Abstract:Medical image segmentation is critical for diagnosing and treating spinal disorders. However, the presence of high noise, ambiguity, and uncertainty makes this task highly challenging. Factors such as unclear anatomical boundaries, inter-class similarities, and irrational annotations contribute to this challenge. Achieving both accurate and diverse segmentation templates is essential to support radiologists in clinical practice. In recent years, denoising diffusion probabilistic modeling (DDPM) has emerged as a prominent research topic in computer vision.
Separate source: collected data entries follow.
(** * AutoLabel Pro: the interactive annotation engine

    A shallow embedding of the annotation engine of the repository
    (the React component [AutoLabelProV7] and the two detector classes
    [YOLODetector] and [GroundingDINODetector]) together with the
    properties its specification states about it.

    Conventions of the embedding.
    - A JavaScript number is an exact rational ([Q]); comparisons are the
      rational ones and equality of computed numbers is [Qeq].  NaN and
      the infinities are outside the model.  The program computes in
      IEEE 754 doubles; a theorem that reads the formulas over exact
      arithmetic says so, and the module [F64] has the coordinate
      transform in doubles, to show where the two differ.
    - A React state cell is a field of the record [App.t].  An event
      handler reads the cells of the render it was created in and queues
      writes; it is a function from the state of that render to the state
      of the next one.
    - [JSON.parse (JSON.stringify v)] is the identity on the data model,
      so a history entry is the region mapping itself.
    - [Date.now ()] and the pointer position (already mapped to canvas
      coordinates by [getCanvasCoords]) are inputs of the handlers.
    - A JavaScript object used as a dictionary is a [gmap]. *)

From Stdlib Require Import QArith Qminmax Qabs Qround Lqa ZArith Ascii String
  Sorted.
From Stdlib Require Floats.
From stdpp Require Import gmap strings list pretty.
It has demonstrated effectiveness in various vision tasks, including image deblurring, super-resolution, anomaly detection, and even semantic representation generation at the pixel level. Despite the robustness of existing diffusion models in visual generation tasks, they still struggle with discrete masks and their various effects. To address the need for accurate and diverse spine medical image segmentation templates, we propose an end-to-end framework called VerseDiff-UNet, which leverages the denoising diffusion probabilistic model (DDPM). Our approach integrates the diffusion model into a standard U-shaped architecture. At each step, we combine the noise-added image with the labeled mask to guide the diffusion direction accurately towards the target region. Furthermore, to capture specific anatomical a priori information in medical images, we incorporate a shape a priori module. This module efficiently extracts structural semantic information from the input spine images. We evaluate our method on a single dataset of spine images acquired through X-ray imaging. Our results demonstrate that VerseDiff-UNet significantly outperforms other state-of-the-art methods in terms of accuracy while preserving the natural features and variations of anatomy.